Disentangling Latent Risk Pathways via Bayesian Hypergraph Inference
Abstract
Electronic health records (EHR) pose large-scale multi-disease modeling problems in which many outcomes are rare and strongly influenced by shared risk factors. While modern approaches achieve strong predictive performance, they often treat diseases independently or rely on black-box architectures, offering limited insight into how risk factors organize disease risk and little principled uncertainty quantification. We introduce a Bayesian hypergraph inference framework that reframes multi-disease modeling around latent, risk-factor-modulated disease pathways. Risk factors act on hyperedges, latent disease subsets with shared risk patterns, allowing diseases to participate in multiple distinct pathways and enabling interpretable, higher-order structure beyond pairwise associations.
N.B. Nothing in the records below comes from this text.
(* ===== verification/ThreadBarrier.v ===== *)
(** * The barrier of the clocks

    The release of the barrier returns, lets go exactly the cores whose clock the new barrier
    time has passed, and loses no wake-up; with sleeping threads it advances the time until
    one of them wakes up. *)

From stdpp Require Import base tactics list numbers gmap sets.
From Stdlib Require Import ZArith Lia.
From S2P Require Import Prelude Utils Timing Threads ThreadProps ThreadOps ThreadPolicy.
Local Open Scope Z_scope.
Local Open Scope mach_scope.

Section barrier.
Context {who : Setting}.
Context (traverse : gmap Z (list Waiter) -> list Z) (shuffle : Z -> list nat -> list nat * Z).

(** ** The hooks of a barrier *)

(** The hooks wake and schedule threads. *)
Record ticks (s s' : Sys) : Prop := {
  tk_ok : sys_ok s';
  tk_busy : keeps_busy ∅ s s';
  tk_cores : num_cores s' = num_cores s;
  tk_threads : length (threads s') = length (threads s);
  tk_runnable : length (runnable s') = length (runnable s);
  tk_awake t : awake s t -> awake s' t;
  tk_barrier : bar_frame (barrier s) (barrier s')
}.
#[global] Instance ticks_trans : Transitive ticks.
Proof. intros x y z [] []. split; try congruence; eauto; [by eapply keeps_busy_trans|by etransitivity]. Qed.
Lemma ticks_refl s : sys_ok s -> ticks s s.
Proof. by split. Qed.
Lemma calm_ticks s s' : calm ∅ s s' -> ticks s s'.
Proof. intros []. by split. Qed.
Lemma settled_ticks s s' : settled s s' -> ticks s s'.
Proof.
  intros [H1 H2 [G H3]]. split; try done; [apply H3|apply H3|by rewrite (fr_runnable _ _ _ H3)|intros t; by eapply frame_awake|apply H3].
Qed.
A repulsion prior encourages parsimonious and identifiable structure, while posterior inference provides calibrated uncertainty over both disease groupings and risk-factor influence. To enable scalable inference on large EHR datasets, we develop a structured variational inference algorithm that preserves logical dependencies among hyperedge existence, disease membership, and pathway-level effects. Experiments on simulated data and UK Biobank demonstrate stable and interpretable disease pathway structure, well-calibrated uncertainty, improved estimation for rare diseases, and competitive predictive performance.
Lay Summary
Problem. Across many chronic conditions, most of which are individually rare, patients typically have several diagnoses. A central scientific question is how different risk factors group diseases into shared patterns, and how confident we can be in each grouping. Standard prediction models either treat diseases separately or combine them under a single combined model, leaving open how distinct risk factors organise different subsets of diseases. Solution. Our model groups diseases into overlapping clusters we call pathways, where each pathway gathers conditions linked by the same risk factors. Smoking, for example, acts through one pathway covering asthma, emphysema, and bronchitis, and through a separate pathway covering stomach ulcers. A disease can belong to several pathways, reflecting its multiple causes. For every grouping the model also reports its own confidence. Impact. On records from 277,291 UK Biobank participants covering 66 chronic diseases, the model recovers a compact set of overlapping pathways and improves prediction for the rarest conditions. The recovered groupings match known comorbidity patterns, with one example being dementia's distinct routes through vascular disease, frailty, and metabolic conditions. The interpretable pathway structure can help researchers pinpoint co-occurring conditions and identify patients at higher multi-disease risk.